I have set languages for posts as persian and english and un-selected undetermined.

but I still get post in other languages and after open setting I see that undetermined option is pre-selected. it seems that I can’t disable it. any idea why?

  • رضا@lemmy.worldOP
    link
    fedilink
    English
    arrow-up
    2
    ·
    14 days ago

    for the life of me I can’t make it be unselected. try it for your self. from web page select setting and then de-select the undetermined and select a language (for example english) and then press save at the bottom. come back to setting page and see undetermined be selected again. the English or other languages you selected are saved correctly but for the life of me I cant disable undetermined.

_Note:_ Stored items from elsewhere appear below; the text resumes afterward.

Lemma last_opt_some i P p :
  last_opt i P = Some p ->
  exists A c B, P = A ++ c :: B /\ t_loc c = p /\ i < t_height c /\ Forall (fun t => t_height t <= i) B.
Proof.
  revert p. induction P as [|t P IH]; [done|]. intros p. simpl. destruct (last_opt i P) as [q|] eqn:E.
  - intros [= <-]. destruct (IH q eq_refl) as (A & c & Bs & -> & ? & ? & ?). by exists (t :: A), c, Bs.
  - destruct (Nat.ltb_spec i (t_height t)); [|done]. intros [= <-].
    exists [], t, P. auto using last_opt_none.
Qed.

Lemma last_opt_in i P p : last_opt i P = Some p -> p ∈ locs P.
Proof.
  intros (A & c & Bs & -> & <- & _ & _)%last_opt_some. unfold locs. rewrite map_app. set_solver.
Qed.

Lemma first_or_last i P k k' p : last_opt i P = Some p -> first_or i P k = first_or i P k'.
Proof.
  induction P as [|t P IH]; [done|]. simpl. destruct (last_opt i P) eqn:E.
  - intros [= <-]. by rewrite IH.
  - by destruct (Nat.ltb_spec i (t_height t)).
Qed.

Lemma links_lookup P k n i : i < n -> links P k n !! i = Some (first_or i P k).
Proof. intros. unfold links. rewrite list_lookup_fmap, lookup_seq_lt by done. done. Qed.

Lemma tower_node_ext t P P' k k' :
  (forall i, i < t_height t -> first_or i P k = first_or i P' k') -> tower_node t P k = tower_node t P' k'.
Proof.
  intros E. unfold tower_node. f_equal. unfold links. apply map_ext_in. intros i Hi%in_seq. apply E. lia.
Qed.

Lemma link_all_app P N k h :
  link_all (P ++ N) k h = link_all P (fun i => first_or i N k) (link_all N k h).
Proof.
  induction P as [|t P IH]; [done|]. simpl. rewrite IH. f_equal.
  apply tower_node_ext. intros. apply first_or_app.
Qed.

    it pollutes my feed with german french and other languages that I don’t understand.

    • tal@lemmy.today
      link
      fedilink
      English
      arrow-up
      3
      ·
      edit-2
      13 days ago

      Honestly, it might be better to change the feature from how it works today, where humans select the language type, to do something like having either the instance or client try to infer the language type and do the filtering there. I can tell you that a huge amount of the content that I want to see doesn’t have people explicitly marking the language. Heck, the comment I responded to isn’t marked as English.

      There’s some Linux utility or library that does statistical guessing of language based on characters seen. Probably also more sophisticated stuff out there. Lemme see if I can dig it up.

      hunts around a bit

      Well, this isn’t it, but here’s a Python module. On Debian trixie:

      $ sudo apt install python3-venv
      $ mkdir langtest
      $ cd langtest
      $ python3 -m venv venv
      $ . venv/bin/activate
      $ pip install langdetect
      $ python -q
      >>> import langdetect
      >>> langdetect.detect_langs('رضا')
      [ar:0.9999953370247615]
      

      So it’d be 99.999% confident that your username is Arabic. Something like PieFed or Lemmy or a client could make use of that. Maybe use some heuristics a bit to default to assuming that the language is the same as the language of the parent comment or post or community average language or something, since very short comment texts might be unclear or ambiguous.

      That’s not perfect, because sometimes people will quote stuff in other languages or something like that, but I’d wager that it’d be more accurate than manually-tagged stuff.